Aim of the exercise: Once the line with "rewrite map_app, IH. f_equal." is found in the entries below, repeat it and each following line exactly, up to and including the line with "apply in_map, list_elem_of_In, list_elem_of_filter.". Add no other lines.

[Dataset — start]

(** An address query, in full: the cached addresses are probed; the
    reachable ones, if any, are the answer; otherwise the upstream is asked
    and its addresses, if any, are stored and answered. *)
Lemma resolve_A_run rc qn ans w :
  ∃ probes,
    Forall (probes_of (default [] (cache w !! rstrip "." qn))) probes
    ∧ resolve ext (mkDNSRecord rc qn QTYPE_A ans) w
      = match filter (λ ip, reachable ext ip = true)
                (default [] (cache w !! rstrip "." qn)) with
        | [] =>
            match upstream_A ext (rstrip "." qn) with
            | Ok (a :: answers) =>
                (Ok {| rcode := rc; qname := qn; qtype := QTYPE_A;
                       rr := a_record qn <$> (a :: answers) |},
                 snd (PhoneBook.update (rstrip "." qn)
                        (str_ipv4 <$> (a :: answers))
                        (add_trace w (probes ++ [Query (rstrip "." qn) "A"]))))
            | _ =>
                (Ok {| rcode := SERVFAIL; qname := qn; qtype := QTYPE_A;
                       rr := [] |},
                 add_trace w (probes ++ [Query (rstrip "." qn) "A"]))
            end
        | valid =>
            (match map_result A valid with
             | Ok rds =>
                 Ok {| rcode := rc; qname := qn; qtype := QTYPE_A;
                       rr := rd_record qn <$> rds |}
             | Raise e => Raise e
             end,
             add_trace w probes)
        end.
Proof.
  destruct (filter_probe ext (default [] (cache w !! rstrip "." qn)) w)
    as (probes & Hfilter & Hprobes).
  exists probes. split; [exact Hprobes |].
  unfold resolve. cbn [qname qtype].
  change (QTYPE_A =? QTYPE_AAAA) with false.
  change (QTYPE_A =? QTYPE_A) with true.
  cbv iota. unfold bind at 1. rewrite get_returns.
  set (cached := default [] (cache w !! rstrip "." qn)) in *.
  replace (if truthy cached then filter_M (check_ip_health ext) cached else ret [])
    with (filter_M (check_ip_health ext) cached) by (by destruct cached).
  unfold bind at 1. rewrite Hfilter.
  destruct (filter (λ ip, reachable ext ip = true) cached) as [| ip valid].
  - rewrite <- add_trace_app.
    cbv [try_except upstream_resolve_A bind emit lift ret]. cbn [negb truthy].
    destruct (upstream_A ext (rstrip "." qn)) as [[| a answers] | e];
      [reflexivity | | reflexivity].
    change (map str_ipv4 (a :: answers)) with (str_ipv4 <$> (a :: answers)).
    cbn [truthy fmap list_fmap].
    change (list_fmap _ _ str_ipv4 answers) with (str_ipv4 <$> answers).
    change (str_ipv4 a :: (str_ipv4 <$> answers))
      with (str_ipv4 <$> (a :: answers)).
    pose proof (update_returns (rstrip "." qn) (str_ipv4 <$> (a :: answers))
                  (add_trace (add_trace w probes) [Query (rstrip "." qn) "A"]))
      as Hret.
    unfold add_trace at 1 in Hret. unfold add_trace at 1.
    destruct (PhoneBook.update _ _ _) as [[[] | e] w2]; [| discriminate Hret].
    cbn [snd truthy]. apply fold_a_answers.
  - cbn [negb truthy]. unfold bind at 1, ret at 1. cbn [truthy].
    rewrite fold_a_run. cbn [reply_to rcode qname qtype rr app].
    reflexivity.
Qed.
Lemma makeRoute_spec ci host rule h :
  Visibility rule <> IngressVisibilityClusterLocal ->
  exists h', agree ci h h' /\
    match judge ci (seen ci h) with
    | Skip => makeRoute ci host rule h = ((None, None), h')
    | Fail e => makeRoute ci host rule h = ((None, Some e), h')
    | Build => exists r,
        makeRoute ci host rule h = ((Some r, None), h') /\ built ci host (seen ci h) r
    end.
Proof.
  intros Hvis.
  unfold makeRoute, judge, agree, seen, mbind, M_bind, mret, M_ret, load_map, store_key, make_map.
  rewrite ?Hann; destruct (Annotations (IngressMeta ci)) as [l|] eqn:Hann; simpl.
  - destruct (decide (Visibility rule = IngressVisibilityClusterLocal)) as [|_]; [contradiction|].
    destruct (has (deref h l) DisableRouteAnnotation) eqn:Hdis.
    + exists h. split; reflexivity.
    + exists (<[l := <[TimeoutAnnotation := DefaultTimeout]> (deref h l)]> h).
      split; [intros k Hk; apply deref_store_ne; exact Hk|].
      makeRoute_tail.
  - destruct (decide (Visibility rule = IngressVisibilityClusterLocal)) as [|_]; [contradiction|].
    pose proof (deref_fresh h) as Hfresh.
    set (h1 := h ++ [∅]) in *. set (l := List.length h) in *.
    rewrite <- Hfresh.
    destruct (has (deref h1 l) DisableRouteAnnotation) eqn:Hdis.
    + exists h1. split; reflexivity.
    + exists (<[l := <[TimeoutAnnotation := DefaultTimeout]> (deref h1 l)]> h1).
      split; [rewrite Hfresh; reflexivity|].
      makeRoute_tail.
Qed.

Lemma passthrough_agree ci h h' :
  agree ci h h' -> passthrough ci (seen ci h') = passthrough ci (seen ci h).
Proof.
  intros Ha. unfold passthrough.
  rewrite (has_agree _ _ _ _ Ha) by discriminate. reflexivity.
Qed.

Lemma policy_agree ci h h' :
  agree ci h h' ->
  edgeTerminationPolicy ci (seen ci h') = edgeTerminationPolicy ci (seen ci h).
Proof.
  intros Ha. apply edgeTerminationPolicy_get.
  apply get_agree; [exact Ha | exact HTTPOption_not_timeout].
Qed.

Lemma judge_agree ci h h' :
  agree ci h h' -> judge ci (seen ci h') = judge ci (seen ci h).
Proof.
  intros Ha. unfold judge.
  rewrite (has_agree _ _ _ _ Ha) by discriminate.
  rewrite (policy_agree _ _ _ Ha). reflexivity.
Qed.

Lemma built_agree ci host h h' r :
  agree ci h h' -> built ci host (seen ci h') r -> built ci host (seen ci h) r.
Proof.
  intros Ha. unfold built.
  rewrite (passthrough_agree _ _ _ Ha), (policy_agree _ _ _ Ha). tauto.
Qed.

Lemma rangeHosts_spec ci rule :
  Visibility rule <> IngressVisibilityClusterLocal ->
  forall hosts routes h,
  exists res h', rangeHosts ci rule hosts routes h = (res, h') /\ agree ci h h' /\
    loop_spec ci h (map (pair rule) (filter (fun host => routable host = true) hosts))
      routes res.
Proof.
  intros Hvis. induction hosts as [|host rest IH]; intros routes h.
  - exists (inl routes), h. split; [reflexivity|]. split; [apply agree_refl|].
    unfold loop_spec. destruct (judge ci (seen ci h)); try reflexivity.
    exists []. split; [rewrite app_nil_r; reflexivity | constructor].
  - simpl rangeHosts. rewrite filter_cons.
    destruct (routable host) eqn:Hr.
    + destruct (decide (true = true)) as [_|]; [|congruence].
      destruct (makeRoute_spec ci host rule h Hvis) as (h1 & Ha1 & Hm).
      unfold mbind, M_bind at 1.
      unfold loop_spec. simpl map.
      destruct (judge ci (seen ci h)) as [|e|] eqn:Hj.
      * rewrite Hm.
        destruct (IH routes h1) as (res & h' & Hrun & Ha & Hs).
        exists res, h'. split; [exact Hrun|]. split; [eapply agree_trans; eassumption|].
        unfold loop_spec in Hs. rewrite (judge_agree _ _ _ Ha1), Hj in Hs. exact Hs.
      * rewrite Hm. exists (inr e), h1. split; [reflexivity|]. split; [exact Ha1|reflexivity].
      * destruct Hm as (r & Hm & Hb). rewrite Hm.
        destruct (IH (routes ++ [r]) h1) as (res & h' & Hrun & Ha & Hs).
        exists res, h'. split; [exact Hrun|]. split; [eapply agree_trans; eassumption|].
        unfold loop_spec in Hs. rewrite (judge_agree _ _ _ Ha1), Hj in Hs.
        destruct Hs as (new & -> & Hnew).
        exists (r :: new). split; [rewrite <- app_assoc; reflexivity|].
        constructor; [exact Hb|].
        eapply Forall2_impl; [exact Hnew|].
        intros p r' Hb'. eapply built_agree; eassumption.
    + destruct (decide (false = true)) as [|_]; [congruence|].
      apply IH.
Qed.

Lemma appended_agree ci h h' pairs new :
  agree ci h h' -> appended ci h' pairs new -> appended ci h pairs new.
Proof.
  intros Ha Hnew. eapply Forall2_impl; [exact Hnew|].
  intros p r Hb. eapply built_agree; eassumption.
Qed.

Lemma rangeRules_spec ci rules :
  forall routes h,
  exists res h', rangeRules ci rules routes h = (res, h') /\ agree ci h h' /\
    loop_spec ci h (processedIn rules) routes res.
Proof.
  induction rules as [|rule rest IH]; intros routes h.
  - exists (inl routes), h. split; [reflexivity|]. split; [apply agree_refl|].
    unfold loop_spec. simpl. destruct (judge ci (seen ci h)); try reflexivity.
    exists []. split; [rewrite app_nil_r; reflexivity | constructor].
  - simpl rangeRules. unfold processedIn. simpl flat_map. fold (processedIn rest).
    destruct (decide (Visibility rule = IngressVisibilityClusterLocal)) as [Hcl|Hvis].
    + simpl. apply IH.
    + destruct (rangeHosts_spec ci rule Hvis (Hosts rule) routes h)
        as (res1 & h1 & Hrun1 & Ha1 & Hs1).
      unfold mbind, M_bind at 1. rewrite Hrun1.
      set (P1 := map (pair rule) (filter (fun host => routable host = true) (Hosts rule))) in *.
      unfold loop_spec in *.
      destruct (judge ci (seen ci h)) as [|e|] eqn:Hj.
      * subst res1.
        destruct (IH routes h1) as (res & h' & Hrun & Ha & Hs).
        exists res, h'. split; [exact Hrun|]. split; [eapply agree_trans; eassumption|].
        rewrite (judge_agree _ _ _ Ha1), Hj in Hs. exact Hs.
      * subst res1. destruct P1 as [|p1 P1]; simpl.
        -- destruct (IH routes h1) as (res & h' & Hrun & Ha & Hs).
           exists res, h'. split; [exact Hrun|]. split; [eapply agree_trans; eassumption|].
           rewrite (judge_agree _ _ _ Ha1), Hj in Hs. exact Hs.
        -- exists (inr e), h1. split; [reflexivity|]. split; [exact Ha1|reflexivity].
      * destruct Hs1 as (new1 & -> & Hnew1).
        destruct (IH (routes ++ new1) h1) as (res & h' & Hrun & Ha & Hs).
        exists res, h'. split; [exact Hrun|]. split; [eapply agree_trans; eassumption|].
        rewrite (judge_agree _ _ _ Ha1), Hj in Hs.
        destruct Hs as (new2 & -> & Hnew2).
        exists (new1 ++ new2). split; [rewrite app_assoc; reflexivity|].
        apply Forall2_app; [exact Hnew1|].
        eapply appended_agree; eassumption.
Qed.

(** The whole of [MakeRoutes], by the verdict of [makeRoute] on the
    annotations and the load-balancer status of the ingress. *)
Lemma MakeRoutes_spec ci h :
  exists res h', MakeRoutes ci h = (res, h') /\ agree ci h h' /\
    match judge ci (seen ci h) with
    | Skip => res = (Some [], None)
    | Fail e => res = match processed ci with
                      | [] => (Some [], None)
                      | _ :: _ => (None, Some e)
                      end
    | Build => exists routes, res = (Some routes, None) /\ appended ci h (processed ci) routes
    end.
Proof.
  destruct (rangeRules_spec ci (Rules (Spec ci)) [] h) as (r & h' & Hrun & Ha & Hs).
  unfold MakeRoutes, mbind, M_bind. rewrite Hrun. fold (processed ci) in Hs.
  unfold loop_spec in Hs.
  destruct (judge ci (seen ci h)) as [|e|].
  - subst r. eexists _, h'. split; [reflexivity|]. split; [exact Ha|reflexivity].
  - subst r. destruct (processed ci); eexists _, h';
      (split; [reflexivity|]; split; [exact Ha|reflexivity]).
  - destruct Hs as (new & -> & Hnew).
    eexists _, h'. split; [reflexivity|]. split; [exact Ha|].
    exists new. split; [reflexivity | exact Hnew].
Qed.

(** *** The pairs that are processed *)

Lemma routable_spec host : routable host = true <-> externally_routable host.
Proof.
  unfold routable, externally_routable.
  rewrite orb_true_iff, andb_true_iff, !bool_decide_eq_true. reflexivity.
Qed.

Lemma processed_hosts ci : map snd (processed ci) = expected_hosts ci.
Proof.
  unfold processed, processedIn, expected_hosts.
  induction (Rules (Spec ci)) as [|rule rest IH]; simpl; [reflexivity|].
  rewrite map_app, IH. f_equal.
  case_decide; [reflexivity|].
  rewrite map_map, map_id. apply list_filter_iff, routable_spec.
Qed.

Lemma in_processed ci rule host :
  In rule (Rules (Spec ci)) ->
  Visibility rule <> IngressVisibilityClusterLocal ->
  In host (Hosts rule) ->
  externally_routable host ->
  In (rule, host) (processed ci).
Proof.
  intros Hrule Hvis Hhost Hext. unfold processed, processedIn.
  apply in_flat_map. exists rule. split; [exact Hrule|].
  case_decide; [contradiction|].
  apply in_map, list_elem_of_In, list_elem_of_filter.
  split; [apply routable_spec; exact Hext | apply list_elem_of_In; exact Hhost].
Qed.

Lemma processed_in ci rule host :
  In (rule, host) (processed ci) ->
  In rule (Rules (Spec ci))
  /\ Visibility rule <> IngressVisibilityClusterLocal
  /\ In host (Hosts rule)
  /\ externally_routable host.
Proof.
  unfold processed, processedIn. intros Hin.
  apply in_flat_map in Hin as (rule' & Hrule & Hin).
  case_decide; [destruct Hin|].
  apply in_map_iff in Hin as (host' & [= <- <-] & Hin).
  apply list_elem_of_In, list_elem_of_filter in Hin as [Hr Hin].
  repeat split; [exact Hrule | assumption | apply list_elem_of_In; exact Hin
                | apply routable_spec; exact Hr].
Qed.

Lemma appended_hosts ci h pairs routes :
  appended ci h pairs routes ->
  map (fun r => Host (RouteSpec_ r)) routes = map snd pairs.
Proof.
  induction 1 as [|p r pairs routes Hb _ IH]; simpl; [reflexivity|].
  rewrite IH. f_equal. apply Hb.
Qed.


Lemma judge_Fail ci m e :
  judge ci m = Fail e ->
  e = ErrNoValidLoadbalancerDomain
  \/ e = Errorf ("incorrect HTTPOption annotation: " +:+ get m HTTPOptionAnnotationKey).
Proof.
  unfold judge, edgeTerminationPolicy. intros Hj.
  repeat case_match; simplify_eq; auto.
Qed.

Lemma judge_not_Skip ci m :
  m !! DisableRouteAnnotation = None -> judge ci m <> Skip.
Proof.
  intros Hnone. unfold judge, has. rewrite Hnone.
  rewrite bool_decide_eq_false_2 by (intros [? ?]; discriminate).
  repeat case_match; discriminate.
Qed.

Lemma rangeHosts_none ci rule hosts routes h :
  filter externally_routable hosts = [] ->
  rangeHosts ci rule hosts routes h = (inl routes, h).
Proof.
  induction hosts as [|host rest IH]; simpl; [reflexivity|].
  rewrite filter_cons. destruct (routable host) eqn:Hr.
  - apply routable_spec in Hr. rewrite decide_True by exact Hr. discriminate.
  - intros Hnil. case_decide; [discriminate|]. apply IH. exact Hnil.
Qed.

[Dataset — finish]

Result:
  rewrite map_app, IH. f_equal.
  case_decide; [reflexivity|].
  rewrite map_map, map_id. apply list_filter_iff, routable_spec.
Qed.

Lemma in_processed ci rule host :
  In rule (Rules (Spec ci)) ->
  Visibility rule <> IngressVisibilityClusterLocal ->
  In host (Hosts rule) ->
  externally_routable host ->
  In (rule, host) (processed ci).
Proof.
  intros Hrule Hvis Hhost Hext. unfold processed, processedIn.
  apply in_flat_map. exists rule. split; [exact Hrule|].
  case_decide; [contradiction|].
  apply in_map, list_elem_of_In, list_elem_of_filter.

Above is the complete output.